PROMPT:
Take the entries that follow and return exactly the lines from the one holding "exists (crawl_body c0).1." through the one holding "(Z.ltb_spec z 0); simpl; try lia; done.", both included. Nothing else is needed.

Stored data entries
(** X9 (lines 104 to 107). [time.sleep] is called in the [finally] block,
    outside the [try]: with a delay for which [time.sleep] raises, a budget
    of at least one and a base URL that [urlparse] accepts, [crawl] requests
    the base URL, marks it visited and then raises the exception of
    [time.sleep]; no second URL is requested. [time.sleep] raises for every
    negative [int] (a [ValueError], or an [OverflowError] below
    -9223372036), for every [int] above 9223372036 (an [OverflowError]), for
    a NaN (a [ValueError]) and for an infinity (an [OverflowError]). *)
Theorem rejected_delay_raises :
  (forall base_url m d s c0 e,
      __init__ base_url m d s = Ok c0 -> (0 < m)%Z ->
      time_sleep d = Raise e ->
      (exists r, urlparse (Py.rstrip_slash base_url) = Ok r) ->
      forall fuel, 1 <= fuel ->
        exists c',
          crawl fuel c0 = Some (c', Raise e)
          /\ visited c' = {[Py.rstrip_slash base_url]}
          /\ requested (stdout c') = [Py.rstrip_slash base_url]
          /\ session c'
             = (session_get (session c0) (Py.rstrip_slash base_url)).1)
  /\ (forall z, (z < 0)%Z ->
        time_sleep (PyInt z)
        = Raise (if (z <? -9223372036)%Z then OverflowError else ValueError))
  /\ (forall z, (9223372036 < z)%Z ->
        time_sleep (PyInt z) = Raise OverflowError)
  /\ time_sleep (PyFloat S754_nan) = Raise ValueError
  /\ (forall sign, time_sleep (PyFloat (S754_infinity sign))
                   = Raise OverflowError).
Proof.
  split_and!.
  - intros base_url m d s c0 e Hinit Hm Hd [r Hparse] fuel Hfuel.
    destruct (init_fields _ _ _ _ _ Hinit)
      as (Hb & Hmax & Hdelay & Hv & Hq & _).
    assert (requested (stdout c0) = []) as Hreq0 by (by injection Hinit as <-).
    set (b := Py.rstrip_slash base_url) in *.
    assert (Py.rstrip_slash b = b) as Hbb by apply rstrip_fixed, rstrip_ends.
    assert (loop_cond c0 = true) as Hcond.
    { unfold loop_cond. rewrite Hq, Hv, Hmax, size_empty. by apply Z.ltb_lt. }
    assert (skip_test c0 (Py.rstrip_slash b) = false) as Hskip.
    { unfold skip_test. rewrite Hbb, Hb, Hv, (is_same_domain_self b r Hparse).
      by rewrite bool_decide_eq_false_2 by set_solver. }
    destruct (crawl_body_fetch c0 b [] Hq Hskip) as (_ & _ & Hs & _).
    destruct (crawl_body_fetch_fields c0 b [] Hq Hskip)
      as (Hv' & _ & _ & _ & Hreq & Hres).
    rewrite Hbb in Hs, Hv', Hreq. rewrite Hv in Hv'. rewrite Hreq0 in Hreq.
    exists (crawl_body c0).1. split_and!; [|set_solver|done..].
    destruct fuel as [|fuel]; [lia|]. unfold crawl. simpl. rewrite Hcond.
    destruct (crawl_body c0) as [c1 r1]. simpl in *. subst r1.
    by rewrite Hdelay, Hd.
  - intros z Hz. rewrite time_sleep_int.
    destruct (Z.ltb_spec z (-9223372036)), (Z.ltb_spec 9223372036 z),
      (Z.ltb_spec z 0); simpl; try lia; done.
  - intros z Hz. rewrite time_sleep_int.
    destruct (Z.ltb_spec z (-9223372036)), (Z.ltb_spec 9223372036 z);
      simpl; try lia; done.
  - reflexivity.
  - by intros [].
Qed.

THE ANSWER:
    exists (crawl_body c0).1. split_and!; [|set_solver|done..].
    destruct fuel as [|fuel]; [lia|]. unfold crawl. simpl. rewrite Hcond.
    destruct (crawl_body c0) as [c1 r1]. simpl in *. subst r1.
    by rewrite Hdelay, Hd.
  - intros z Hz. rewrite time_sleep_int.
    destruct (Z.ltb_spec z (-9223372036)), (Z.ltb_spec 9223372036 z),
      (Z.ltb_spec z 0); simpl; try lia; done.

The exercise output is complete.